THE RECORDS —
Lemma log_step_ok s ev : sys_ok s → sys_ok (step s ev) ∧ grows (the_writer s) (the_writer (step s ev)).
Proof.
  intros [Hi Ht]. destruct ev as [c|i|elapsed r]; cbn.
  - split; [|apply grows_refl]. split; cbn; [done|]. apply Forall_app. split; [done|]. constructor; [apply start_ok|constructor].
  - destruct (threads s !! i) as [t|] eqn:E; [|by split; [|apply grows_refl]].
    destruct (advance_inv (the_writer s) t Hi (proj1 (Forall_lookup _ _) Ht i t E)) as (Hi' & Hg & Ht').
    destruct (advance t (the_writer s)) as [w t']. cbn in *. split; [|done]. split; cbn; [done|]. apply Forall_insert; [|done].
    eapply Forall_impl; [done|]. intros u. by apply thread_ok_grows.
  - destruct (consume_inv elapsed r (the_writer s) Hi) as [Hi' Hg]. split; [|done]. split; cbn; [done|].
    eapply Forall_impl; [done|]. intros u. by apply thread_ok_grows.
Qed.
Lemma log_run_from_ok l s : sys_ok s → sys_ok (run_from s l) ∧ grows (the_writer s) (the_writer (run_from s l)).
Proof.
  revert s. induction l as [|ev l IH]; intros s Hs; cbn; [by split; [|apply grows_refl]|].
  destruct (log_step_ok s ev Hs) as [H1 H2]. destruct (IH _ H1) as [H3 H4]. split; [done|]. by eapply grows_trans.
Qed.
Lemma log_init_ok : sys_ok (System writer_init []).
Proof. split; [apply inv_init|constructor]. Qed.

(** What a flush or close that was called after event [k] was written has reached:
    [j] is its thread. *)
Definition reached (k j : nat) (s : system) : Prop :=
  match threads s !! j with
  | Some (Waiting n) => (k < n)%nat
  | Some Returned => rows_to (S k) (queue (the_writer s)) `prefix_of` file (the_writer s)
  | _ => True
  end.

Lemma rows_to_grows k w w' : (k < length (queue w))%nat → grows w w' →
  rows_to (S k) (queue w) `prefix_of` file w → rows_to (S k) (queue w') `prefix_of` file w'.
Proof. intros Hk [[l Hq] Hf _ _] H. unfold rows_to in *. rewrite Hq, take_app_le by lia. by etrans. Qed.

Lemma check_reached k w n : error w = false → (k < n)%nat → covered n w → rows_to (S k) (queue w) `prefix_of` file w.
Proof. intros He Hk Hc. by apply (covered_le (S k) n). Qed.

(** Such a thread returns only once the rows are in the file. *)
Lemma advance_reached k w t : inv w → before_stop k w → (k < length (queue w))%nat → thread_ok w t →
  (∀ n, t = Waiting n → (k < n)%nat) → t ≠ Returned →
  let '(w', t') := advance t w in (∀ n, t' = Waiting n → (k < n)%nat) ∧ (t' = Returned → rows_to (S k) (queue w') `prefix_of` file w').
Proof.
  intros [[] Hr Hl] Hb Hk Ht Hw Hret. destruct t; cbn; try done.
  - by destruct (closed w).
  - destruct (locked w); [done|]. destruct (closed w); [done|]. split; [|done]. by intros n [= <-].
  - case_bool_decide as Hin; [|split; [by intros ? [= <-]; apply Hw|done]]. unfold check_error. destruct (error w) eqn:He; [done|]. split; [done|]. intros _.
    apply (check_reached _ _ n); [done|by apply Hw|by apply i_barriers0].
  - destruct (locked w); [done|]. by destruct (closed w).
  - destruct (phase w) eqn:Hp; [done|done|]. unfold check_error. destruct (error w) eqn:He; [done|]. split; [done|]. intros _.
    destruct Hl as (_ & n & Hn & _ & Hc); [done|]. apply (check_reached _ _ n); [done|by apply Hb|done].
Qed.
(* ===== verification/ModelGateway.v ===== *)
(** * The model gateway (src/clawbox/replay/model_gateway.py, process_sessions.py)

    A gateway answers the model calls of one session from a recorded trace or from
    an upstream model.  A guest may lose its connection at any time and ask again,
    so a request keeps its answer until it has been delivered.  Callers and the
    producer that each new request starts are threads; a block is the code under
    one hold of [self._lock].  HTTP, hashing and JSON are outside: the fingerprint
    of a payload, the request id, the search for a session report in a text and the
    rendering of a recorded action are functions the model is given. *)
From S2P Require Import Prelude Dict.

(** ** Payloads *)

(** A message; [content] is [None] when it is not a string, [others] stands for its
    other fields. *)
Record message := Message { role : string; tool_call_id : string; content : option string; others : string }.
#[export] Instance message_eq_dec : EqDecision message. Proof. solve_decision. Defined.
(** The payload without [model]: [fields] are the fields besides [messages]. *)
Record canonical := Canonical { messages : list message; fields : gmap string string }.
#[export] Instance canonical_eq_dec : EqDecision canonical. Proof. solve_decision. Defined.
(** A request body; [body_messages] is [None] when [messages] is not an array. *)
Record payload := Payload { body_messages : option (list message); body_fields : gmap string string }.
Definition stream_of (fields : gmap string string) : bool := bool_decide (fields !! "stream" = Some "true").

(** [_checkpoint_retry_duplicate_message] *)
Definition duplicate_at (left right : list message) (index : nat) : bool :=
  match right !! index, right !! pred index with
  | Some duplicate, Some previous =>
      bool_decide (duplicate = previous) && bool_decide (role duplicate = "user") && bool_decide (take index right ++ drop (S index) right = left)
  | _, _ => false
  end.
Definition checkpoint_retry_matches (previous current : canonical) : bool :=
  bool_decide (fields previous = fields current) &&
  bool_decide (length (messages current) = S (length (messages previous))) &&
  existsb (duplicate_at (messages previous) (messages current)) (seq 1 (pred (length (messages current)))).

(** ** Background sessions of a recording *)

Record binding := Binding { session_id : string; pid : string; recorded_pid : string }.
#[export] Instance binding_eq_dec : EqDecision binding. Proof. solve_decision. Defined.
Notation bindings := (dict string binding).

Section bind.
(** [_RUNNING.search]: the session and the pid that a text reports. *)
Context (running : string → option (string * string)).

...

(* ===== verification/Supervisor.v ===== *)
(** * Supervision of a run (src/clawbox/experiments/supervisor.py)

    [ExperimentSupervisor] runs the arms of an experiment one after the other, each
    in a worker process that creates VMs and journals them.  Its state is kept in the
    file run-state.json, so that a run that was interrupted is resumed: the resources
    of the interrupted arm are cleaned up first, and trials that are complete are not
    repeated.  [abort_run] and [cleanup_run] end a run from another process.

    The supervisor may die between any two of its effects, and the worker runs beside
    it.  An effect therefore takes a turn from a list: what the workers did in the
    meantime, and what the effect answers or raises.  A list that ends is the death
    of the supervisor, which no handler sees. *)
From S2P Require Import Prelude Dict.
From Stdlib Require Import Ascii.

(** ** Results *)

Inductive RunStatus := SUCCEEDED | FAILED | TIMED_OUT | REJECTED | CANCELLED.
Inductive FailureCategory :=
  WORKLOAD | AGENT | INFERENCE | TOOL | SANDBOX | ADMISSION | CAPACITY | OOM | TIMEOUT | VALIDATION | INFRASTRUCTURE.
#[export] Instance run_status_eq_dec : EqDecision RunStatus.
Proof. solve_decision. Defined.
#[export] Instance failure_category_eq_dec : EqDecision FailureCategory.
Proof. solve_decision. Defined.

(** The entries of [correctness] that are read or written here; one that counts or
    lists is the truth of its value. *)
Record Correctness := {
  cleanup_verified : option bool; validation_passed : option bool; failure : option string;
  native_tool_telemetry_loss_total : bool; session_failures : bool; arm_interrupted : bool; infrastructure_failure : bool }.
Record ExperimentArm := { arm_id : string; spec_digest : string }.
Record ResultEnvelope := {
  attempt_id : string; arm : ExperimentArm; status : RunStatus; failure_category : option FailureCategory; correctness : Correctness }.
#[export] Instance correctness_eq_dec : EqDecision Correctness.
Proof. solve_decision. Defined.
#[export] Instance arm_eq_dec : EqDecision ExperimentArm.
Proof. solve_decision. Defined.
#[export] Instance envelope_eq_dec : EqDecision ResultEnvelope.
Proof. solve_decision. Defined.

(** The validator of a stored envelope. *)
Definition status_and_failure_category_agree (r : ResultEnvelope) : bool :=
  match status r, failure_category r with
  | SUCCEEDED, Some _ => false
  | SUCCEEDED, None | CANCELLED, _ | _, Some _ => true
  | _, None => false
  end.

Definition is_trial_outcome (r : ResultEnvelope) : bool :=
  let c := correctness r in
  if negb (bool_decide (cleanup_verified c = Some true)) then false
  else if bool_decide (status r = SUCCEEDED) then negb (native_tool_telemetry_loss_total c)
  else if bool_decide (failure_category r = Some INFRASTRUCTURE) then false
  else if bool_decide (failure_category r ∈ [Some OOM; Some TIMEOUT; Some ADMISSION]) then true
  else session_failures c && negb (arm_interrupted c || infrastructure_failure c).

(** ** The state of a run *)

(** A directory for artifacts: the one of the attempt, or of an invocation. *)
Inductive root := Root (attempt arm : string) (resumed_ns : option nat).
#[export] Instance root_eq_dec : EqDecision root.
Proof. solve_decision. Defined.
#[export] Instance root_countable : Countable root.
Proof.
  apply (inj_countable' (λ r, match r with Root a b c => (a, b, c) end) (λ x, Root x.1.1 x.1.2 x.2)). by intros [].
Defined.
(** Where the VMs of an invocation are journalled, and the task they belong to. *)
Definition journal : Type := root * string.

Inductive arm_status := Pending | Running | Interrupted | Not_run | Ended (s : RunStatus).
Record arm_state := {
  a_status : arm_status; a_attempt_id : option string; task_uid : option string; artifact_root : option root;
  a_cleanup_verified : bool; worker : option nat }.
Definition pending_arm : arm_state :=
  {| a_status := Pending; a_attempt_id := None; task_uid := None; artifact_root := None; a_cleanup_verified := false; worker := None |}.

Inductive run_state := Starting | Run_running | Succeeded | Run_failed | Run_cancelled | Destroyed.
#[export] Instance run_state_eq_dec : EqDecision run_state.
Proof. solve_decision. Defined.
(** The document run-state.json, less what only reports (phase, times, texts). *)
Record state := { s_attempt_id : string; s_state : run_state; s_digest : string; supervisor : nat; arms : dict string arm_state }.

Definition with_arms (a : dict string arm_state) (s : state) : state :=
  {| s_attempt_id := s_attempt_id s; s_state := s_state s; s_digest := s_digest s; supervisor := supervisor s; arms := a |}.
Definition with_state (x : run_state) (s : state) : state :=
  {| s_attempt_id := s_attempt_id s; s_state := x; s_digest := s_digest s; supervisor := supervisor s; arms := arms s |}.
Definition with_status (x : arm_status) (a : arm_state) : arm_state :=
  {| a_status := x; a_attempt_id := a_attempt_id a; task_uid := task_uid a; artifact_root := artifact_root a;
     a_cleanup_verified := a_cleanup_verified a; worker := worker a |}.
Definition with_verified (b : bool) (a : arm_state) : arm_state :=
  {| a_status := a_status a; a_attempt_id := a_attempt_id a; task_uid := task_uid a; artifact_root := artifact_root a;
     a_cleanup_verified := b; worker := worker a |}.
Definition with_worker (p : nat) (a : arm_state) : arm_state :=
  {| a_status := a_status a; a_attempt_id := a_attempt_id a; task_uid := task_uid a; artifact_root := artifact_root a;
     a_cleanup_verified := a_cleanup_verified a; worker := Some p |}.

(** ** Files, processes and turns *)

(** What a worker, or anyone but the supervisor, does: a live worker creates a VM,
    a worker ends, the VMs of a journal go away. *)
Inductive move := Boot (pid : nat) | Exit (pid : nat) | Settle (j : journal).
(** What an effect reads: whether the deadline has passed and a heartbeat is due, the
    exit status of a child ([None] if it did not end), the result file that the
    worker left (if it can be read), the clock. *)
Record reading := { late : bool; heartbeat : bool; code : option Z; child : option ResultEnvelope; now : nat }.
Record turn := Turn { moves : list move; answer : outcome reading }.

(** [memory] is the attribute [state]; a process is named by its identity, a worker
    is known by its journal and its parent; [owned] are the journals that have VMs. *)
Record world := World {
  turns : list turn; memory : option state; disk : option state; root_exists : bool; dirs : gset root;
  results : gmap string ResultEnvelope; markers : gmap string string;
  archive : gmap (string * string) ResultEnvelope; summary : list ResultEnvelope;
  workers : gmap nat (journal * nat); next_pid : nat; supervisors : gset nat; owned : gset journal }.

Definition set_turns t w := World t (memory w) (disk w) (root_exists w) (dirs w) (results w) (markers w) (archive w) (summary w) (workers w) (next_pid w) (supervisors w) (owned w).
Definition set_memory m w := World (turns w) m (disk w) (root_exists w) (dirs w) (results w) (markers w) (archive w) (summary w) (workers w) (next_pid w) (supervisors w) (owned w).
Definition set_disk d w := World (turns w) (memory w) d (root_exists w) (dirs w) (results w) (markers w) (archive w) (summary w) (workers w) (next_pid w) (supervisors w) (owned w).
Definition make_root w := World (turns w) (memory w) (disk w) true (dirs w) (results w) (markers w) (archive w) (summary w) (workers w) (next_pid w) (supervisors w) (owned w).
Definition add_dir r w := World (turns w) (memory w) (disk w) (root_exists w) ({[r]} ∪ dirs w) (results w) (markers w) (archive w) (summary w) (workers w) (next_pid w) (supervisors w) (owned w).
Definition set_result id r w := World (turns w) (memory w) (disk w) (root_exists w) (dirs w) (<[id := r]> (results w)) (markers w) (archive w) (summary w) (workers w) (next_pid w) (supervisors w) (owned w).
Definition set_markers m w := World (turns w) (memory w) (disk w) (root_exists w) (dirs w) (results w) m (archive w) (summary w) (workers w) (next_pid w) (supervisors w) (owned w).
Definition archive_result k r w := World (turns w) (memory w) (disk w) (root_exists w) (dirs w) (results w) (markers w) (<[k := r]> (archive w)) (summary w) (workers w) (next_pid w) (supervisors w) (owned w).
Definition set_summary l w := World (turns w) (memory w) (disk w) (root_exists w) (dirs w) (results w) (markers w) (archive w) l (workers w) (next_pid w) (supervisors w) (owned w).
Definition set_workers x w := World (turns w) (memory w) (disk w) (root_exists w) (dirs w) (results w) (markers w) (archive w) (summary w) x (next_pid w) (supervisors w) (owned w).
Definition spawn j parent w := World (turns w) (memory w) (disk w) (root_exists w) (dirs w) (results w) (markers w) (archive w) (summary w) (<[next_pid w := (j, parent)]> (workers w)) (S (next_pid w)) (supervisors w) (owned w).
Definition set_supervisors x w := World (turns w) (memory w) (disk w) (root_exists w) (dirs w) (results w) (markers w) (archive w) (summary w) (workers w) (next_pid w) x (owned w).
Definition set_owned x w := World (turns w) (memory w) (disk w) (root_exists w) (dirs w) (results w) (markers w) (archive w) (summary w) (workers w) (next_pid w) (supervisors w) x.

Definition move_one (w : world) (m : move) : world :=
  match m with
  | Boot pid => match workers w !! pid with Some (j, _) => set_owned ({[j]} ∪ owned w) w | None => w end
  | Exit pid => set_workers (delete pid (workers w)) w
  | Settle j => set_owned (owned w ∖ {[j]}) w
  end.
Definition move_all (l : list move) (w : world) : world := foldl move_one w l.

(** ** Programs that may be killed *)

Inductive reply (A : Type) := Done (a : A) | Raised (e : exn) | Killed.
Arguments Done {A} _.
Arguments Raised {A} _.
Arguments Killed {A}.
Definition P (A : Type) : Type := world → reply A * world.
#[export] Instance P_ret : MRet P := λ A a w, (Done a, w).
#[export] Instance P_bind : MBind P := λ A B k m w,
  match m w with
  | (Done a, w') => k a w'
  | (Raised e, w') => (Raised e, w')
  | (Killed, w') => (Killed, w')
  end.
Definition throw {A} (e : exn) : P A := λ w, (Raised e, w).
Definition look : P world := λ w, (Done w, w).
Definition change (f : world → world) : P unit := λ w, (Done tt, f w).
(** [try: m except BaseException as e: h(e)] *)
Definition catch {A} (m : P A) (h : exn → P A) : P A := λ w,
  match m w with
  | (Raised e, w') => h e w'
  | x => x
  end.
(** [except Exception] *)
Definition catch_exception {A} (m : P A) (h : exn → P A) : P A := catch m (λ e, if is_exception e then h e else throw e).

WHAT THE TASK REQUIRES — Taking the records above as input, show every line in which the word "ADMISSION" is present.

ANSWER AREA —
  WORKLOAD | AGENT | INFERENCE | TOOL | SANDBOX | ADMISSION | CAPACITY | OOM | TIMEOUT | VALIDATION | INFRASTRUCTURE.
  else if bool_decide (failure_category r ∈ [Some OOM; Some TIMEOUT; Some ADMISSION]) then true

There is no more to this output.